Regional and local fixed income markets in Latin America will continue to develop, said Booth, but for now there are too few investors in them for MacKay Shields to take on the double risks of currency and credit that are embodied in local currency corporate bonds. Instead, MacKay Shields buys local currency government debt issued by some Latin American countries.
“We as investors prefer to take currency and credit risk separately,” Booth said. “I’d be concerned about the liquidity of local corporate bonds during volatile markets.”
And even as pension funds in places like Peru and Chile are given the freedom to invest in a greater range of instruments, they are also less restricted from investing outside their home country, said S&P’s Francis.

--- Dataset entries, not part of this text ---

(** * Card-scanner front end: QR payload classification, detection cascade,
      image preprocessing and business-card field extraction

    Shallow embedding of the TypeScript sources

    - [QRDetectionService] (detectQRCodes, detectWithGoQRAPI, preprocessImage,
      increaseContrast, convertToGrayscale, applyThreshold, resizeImage,
      removeDuplicates, parseQRContent, parseVCard, parseWiFi, parseSMS),
    - [extractTextInfoEnhanced] of the scan view, and
    - [CardDetectionService] (enhanceContrast, getContourBounds),

    together with the properties stated about them.

    Conventions of the embedding.
    - A JavaScript string is a [string]: a sequence of code units, here the
      code units 0..255.  On that range the case mappings of the source
      ([toUpperCase], [toLowerCase], the [i] flag of a regular expression) agree
      with the ASCII case mappings wherever the source compares the result with
      ASCII text, which is everywhere it uses them.
    - A regular expression literal is a value of [regex], run by a backtracking
      matcher that follows the priorities of the ECMAScript matcher (leftmost
      start, greedy quantifiers, alternatives left to right).
    - A typed array is a [list Z]; reads out of range give [None] (undefined),
      writes out of range are dropped, as for a [Uint8ClampedArray].
    - A [Record<string, any>] whose values are all strings is a
      [gmap string string].
    - Where the source computes with fractions ([enhanceContrast], and the
      luminance of a pixel when a transform is run on a sample image), a
      number is a double: a primitive float, with the operations of
      IEEE 754. *)

From Stdlib Require Import ZArith QArith Ascii String Lia.
From Stdlib Require Uint63.
From Corelib Require PrimFloat.
From stdpp Require Import base option list strings gmap.

Local Open Scope string_scope.
Local Open Scope list_scope.
Local Open Scope nat_scope.
Set Warnings "-clear-no-such-hyp".

(** ** String primitives of the host language *)

Module JS.

Definition code (c : ascii) : nat := nat_of_ascii c.

Definition in_range (lo hi c : ascii) : bool :=
  (code lo <=? code c)%nat && (code c <=? code hi)%nat.

Definition is_upper (c : ascii) : bool := in_range "A" "Z" c.
Definition is_lower (c : ascii) : bool := in_range "a" "z" c.
Definition is_digit (c : ascii) : bool := in_range "0" "9" c.
Definition is_alpha (c : ascii) : bool := is_upper c || is_lower c.

(** WhiteSpace and LineTerminator code units below 256: TAB, LF, VT, FF, CR,
    SPACE and NO-BREAK SPACE.  This is the set of [\s] and of [trim]. *)
Definition is_space (c : ascii) : bool :=
  let n := code c in
  (n =? 9)%nat || (n =? 10)%nat || (n =? 11)%nat || (n =? 12)%nat
  || (n =? 13)%nat || (n =? 32)%nat || (n =? 160)%nat.

(** [\w] of a regular expression, used by [\b]. *)
Definition is_word (c : ascii) : bool :=
  is_alpha c || is_digit c || Ascii.eqb c "_".

Definition upper_char (c : ascii) : ascii :=
  if is_lower c then ascii_of_nat (code c - 32) else c.
Definition lower_char (c : ascii) : ascii :=
  if is_upper c then ascii_of_nat (code c + 32) else c.

Fixpoint map_chars (f : ascii -> ascii) (s : string) : string :=
  match s with
  | EmptyString => EmptyString
  | String c s' => String (f c) (map_chars f s')
  end.

Definition toUpperCase : string -> string := map_chars upper_char.
Definition toLowerCase : string -> string := map_chars lower_char.

Fixpoint forall_chars (p : ascii -> bool) (s : string) : bool :=
  match s with
  | EmptyString => true
  | String c s' => p c && forall_chars p s'
  end.

Fixpoint exists_char (p : ascii -> bool) (s : string) : bool :=
  match s with
  | EmptyString => false
  | String c s' => p c || exists_char p s'
  end.

Fixpoint filter_chars (p : ascii -> bool) (s : string) : string :=
  match s with
  | EmptyString => EmptyString
  | String c s' => if p c then String c (filter_chars p s') else filter_chars p s'
  end.

(** [s.startsWith(p)] *)
Fixpoint startsWith (p s : string) : bool :=
  match p, s with
  | EmptyString, _ => true
  | String a p', String b s' => Ascii.eqb a b && startsWith p' s'
  | String _ _, EmptyString => false
  end.

(** [s.includes(p)] *)
Fixpoint includes (p s : string) : bool :=
  startsWith p s ||
  match s with
  | EmptyString => false
  | String _ s' => includes p s'
  end.

(** [s.substring(n)] *)
Fixpoint str_drop (n : nat) (s : string) : string :=
  match n, s with
  | O, _ => s
  | S n', String _ s' => str_drop n' s'
  | S _, EmptyString => EmptyString
  end.

(** The first [n] code units. *)
Fixpoint str_take (n : nat) (s : string) : string :=
  match n, s with
  | S n', String c s' => String c (str_take n' s')
  | _, _ => EmptyString
  end.

Fixpoint last_char (d : option ascii) (s : string) : option ascii :=
  match s with
  | EmptyString => d
  | String c s' => last_char (Some c) s'
  end.

Fixpoint trimStart (s : string) : string :=
  match s with
  | String c s' => if is_space c then trimStart s' else s
  | EmptyString => EmptyString
  end.

Fixpoint trimEnd (s : string) : string :=
  match s with
  | EmptyString => EmptyString
  | String c s' =>
      match trimEnd s' with
      | EmptyString => if is_space c then EmptyString else String c EmptyString
      | t => String c t
      end
  end.

(** [s.trim()] *)
Definition trim (s : string) : string := trimEnd (trimStart s).

(** [s.split(sep)] for a separator of one code unit: the pieces between the
    separators, always at least one piece. *)
Fixpoint split (sep : ascii) (s : string) : list string :=
  match s with
  | EmptyString => [EmptyString]
  | String c s' =>
      if Ascii.eqb c sep then EmptyString :: split sep s'
      else match split sep s' with
           | p :: ps => String c p :: ps
           | [] => [String c EmptyString]
           end
  end.

(** [s.split(sep, limit)]: the first [limit] pieces of [s.split(sep)]; the
    remainder of the string is dropped, not kept in the last piece. *)
Definition split_limit (sep : ascii) (limit : nat) (s : string) : list string :=
  firstn limit (split sep s).

End JS.

(** ** Regular expressions

    The fragment of ECMAScript regular expressions that the sources use:
    literals, character classes, sequence, alternation, greedy quantifiers,
    the assertions [^], [$] and [\b], and the [i] flag.  Groups only group:
    the sources read the whole match, or group 1 of a pattern whose group 1
    spans the whole pattern. *)

Module Regex.
Import JS.

Inductive regex : Type :=
  | Eps
  | Chr (c : ascii)
  | Cls (neg : bool) (ranges : list (ascii * ascii))
  | Cat (r1 r2 : regex)
  | Alt (r1 r2 : regex)
  | Rep (lo : nat) (hi : option nat) (r : regex)
  | Bol
  | Eol
  | WordB.

(** Character classes. *)
Definition one (c : ascii) : ascii * ascii := (c, c).
Definition cls_d : list (ascii * ascii) := [("0", "9")]%char.
Definition cls_s : list (ascii * ascii) :=
  [(ascii_of_nat 9, ascii_of_nat 13); one " "%char; one (ascii_of_nat 160)].

Definition in_ranges (rs : list (ascii * ascii)) (c : ascii) : bool :=
  existsb (fun r => in_range (fst r) (snd r) c) rs.

(** Under the [i] flag two code units match when their canonical (upper-case)
    forms agree. *)
Definition chr_matches (ic : bool) (a c : ascii) : bool :=
  if ic then Ascii.eqb (upper_char a) (upper_char c) else Ascii.eqb a c.

Definition cls_matches (ic neg : bool) (rs : list (ascii * ascii)) (c : ascii) : bool :=
  let found :=
    in_ranges rs c || (ic && (in_ranges rs (upper_char c) || in_ranges rs (lower_char c))) in
  if neg then negb found else found.

(** Derived forms. *)
Fixpoint lit (s : string) : regex :=
  match s with
  | EmptyString => Eps
  | String c EmptyString => Chr c
  | String c s' => Cat (Chr c) (lit s')
  end.

Fixpoint cat (rs : list regex) : regex :=
  match rs with
  | [] => Eps
  | [r] => r
  | r :: rs' => Cat r (cat rs')
  end.

Fixpoint alt (rs : list regex) : regex :=
  match rs with
  | [] => Cls false []
  | [r] => r
  | r :: rs' => Alt r (alt rs')
  end.

Definition opt (r : regex) : regex := Rep 0 (Some 1) r.
Definition star (r : regex) : regex := Rep 0 None r.
Definition plus (r : regex) : regex := Rep 1 None r.
Definition times (n : nat) (r : regex) : regex := Rep n (Some n) r.
Definition at_least (n : nat) (r : regex) : regex := Rep n None r.
Definition between (n m : nat) (r : regex) : regex := Rep n (Some m) r.

(** A matcher state is the code unit before the current position ([None] at
    the start of the input) and the rest of the input; a continuation returns
    the rest of the input at the end of the whole match. *)
Definition cont : Type := option ascii -> string -> option string.

Definition word_before (prev : option ascii) : bool :=
  match prev with Some c => is_word c | None => false end.
Definition word_after (s : string) : bool :=
  match s with String c _ => is_word c | EmptyString => false end.

(** RepeatMatcher: an iteration that consumes nothing is refused once the
    minimum is reached; greedy, so one more iteration is tried before the
    continuation.  [fuel] bounds the iterations: each one lowers the
    minimum or consumes input, so [lo + length s] is enough. *)
Fixpoint rep_loop (m : cont -> cont) (fuel lo : nat) (hi : option nat) (k : cont) : cont :=
  fun prev s =>
    match hi with
    | Some O => k prev s
    | _ =>
        match fuel with
        | O => k prev s
        | S fuel' =>
            let d : cont := fun prev' s' =>
              if (lo =? 0)%nat && (String.length s' =? String.length s)%nat then None
              else rep_loop m fuel' (Nat.pred lo) (Nat.pred <$> hi) k prev' s' in
            match lo with
            | O => match m d prev s with
                   | Some e => Some e
                   | None => k prev s
                   end
            | S _ => m d prev s
            end
        end
    end.

Fixpoint rmatch (ic : bool) (r : regex) (k : cont) : cont :=
  match r with
  | Eps => k
  | Chr a => fun _ s =>
      match s with
      | String c s' => if chr_matches ic a c then k (Some c) s' else None
      | EmptyString => None
      end
  | Cls neg rs => fun _ s =>
      match s with
      | String c s' => if cls_matches ic neg rs c then k (Some c) s' else None
      | EmptyString => None
      end
  | Cat r1 r2 => rmatch ic r1 (rmatch ic r2 k)
  | Alt r1 r2 => fun prev s =>
      match rmatch ic r1 k prev s with
      | Some e => Some e
      | None => rmatch ic r2 k prev s
      end
  | Rep lo hi r1 => fun prev s =>
      rep_loop (rmatch ic r1) (lo + String.length s) lo hi k prev s
  | Bol => fun prev s =>
      match prev with None => k prev s | Some _ => None end
  | Eol => fun prev s =>
      match s with EmptyString => k prev s | String _ _ => None end
  | WordB => fun prev s =>
      if xorb (word_before prev) (word_after s) then k prev s else None
  end.

(** The continuation of a whole pattern: the match ends here. *)
Definition at_end : cont := fun _ s' => Some s'.

(** A match starting exactly at the current position: the rest of the input
    after it. *)
Definition match_here (ic : bool) (r : regex) (prev : option ascii) (s : string)
  : option string :=
  rmatch ic r at_end prev s.

(** The result of a successful search: the text before the match, the match,
    and the text after it. *)
Record found : Type := Found { before : string; matched : string; after : string }.

(** The leftmost match at or after the current position. *)
Fixpoint search (ic : bool) (r : regex) (prev : option ascii) (s : string) : option found :=
  match match_here ic r prev s with
  | Some s' => Some (Found EmptyString (str_take (String.length s - String.length s') s) s')
  | None =>
      match s with
      | EmptyString => None
      | String c s1 =>
          match search ic r (Some c) s1 with
          | Some f => Some (Found (String c (before f)) (matched f) (after f))
          | None => None
          end
      end
  end.

(** [re.test(s)] *)
Definition test (ic : bool) (r : regex) (s : string) : bool :=
  match search ic r None s with Some _ => true | None => false end.

(** [s.match(re)[0]], for a pattern with or without the [g] flag: in both
    cases element 0 is the text of the leftmost match ([None]: no match). *)
Definition first_match (ic : bool) (r : regex) (s : string) : option string :=
  matched <$> search ic r None s.

(** [s.replace(re, by)] without the [g] flag: the leftmost match only. *)
Definition replace_first (ic : bool) (r : regex) (by_ : string) (s : string) : string :=
  match search ic r None s with
  | Some f => before f +:+ by_ +:+ after f
  | None => s
  end.

(** [s.replace(re, by)] with the [g] flag: every match, left to right, each
    search starting where the previous match ended (one code unit further
    after an empty match). *)
Fixpoint replace_all_go (fuel : nat) (ic : bool) (r : regex) (by_ : string)
    (prev : option ascii) (s : string) : string :=
  match fuel with
  | O => s
  | S fuel' =>
      match search ic r prev s with
      | None => s
      | Some f =>
          before f +:+ by_ +:+
          match matched f, after f with
          | EmptyString, EmptyString => EmptyString
          | EmptyString, String c rest =>
              String c (replace_all_go fuel' ic r by_ (Some c) rest)
          | String _ _, rest =>
              replace_all_go fuel' ic r by_
                (last_char prev (before f +:+ matched f)) rest
          end
      end
  end.

Definition replace_all (ic : bool) (r : regex) (by_ : string) (s : string) : string :=
  replace_all_go (S (String.length s)) ic r by_ None s.

End Regex.

(** ** Field extraction from recognised text: [extractTextInfoEnhanced] *)

Module Extract.
Import JS Regex.

Record info : Type := Info {
  name : string;
  title : string;
  company : string;
  phone : string;
  email : string;
  website : string;
  address : string;
  otherInfo : list string
}.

Peruvian pension funds can now invest up to 50% of their holdings overseas and are looking increasingly at opportunities outside the country.
Nevertheless, efforts to “regionalise” markets in Latin America continue, both on the bond and the equity side. Chile, Colombia and Peru intend to merge their stock market operations, thereby creating the second largest exchange in Latin America (see separate feature on ECM). Colombia has also been touted as another potential regional hub for bond issuance by some Latin American corporates.
It makes sense for Latin America to ensure its markets are structured the same way and function with the same regulations and rules of disclosure said Borensztein. It makes life easier for both issuers and investors.
But moving in this direction is not easy. In Asia, there has been talk of an integrated, regional bond market for a long time, but nothing significant has materialised. It will not be any easier to achieve in Latin America, which is in a much earlier stage of the process. That dialog has a long way to go.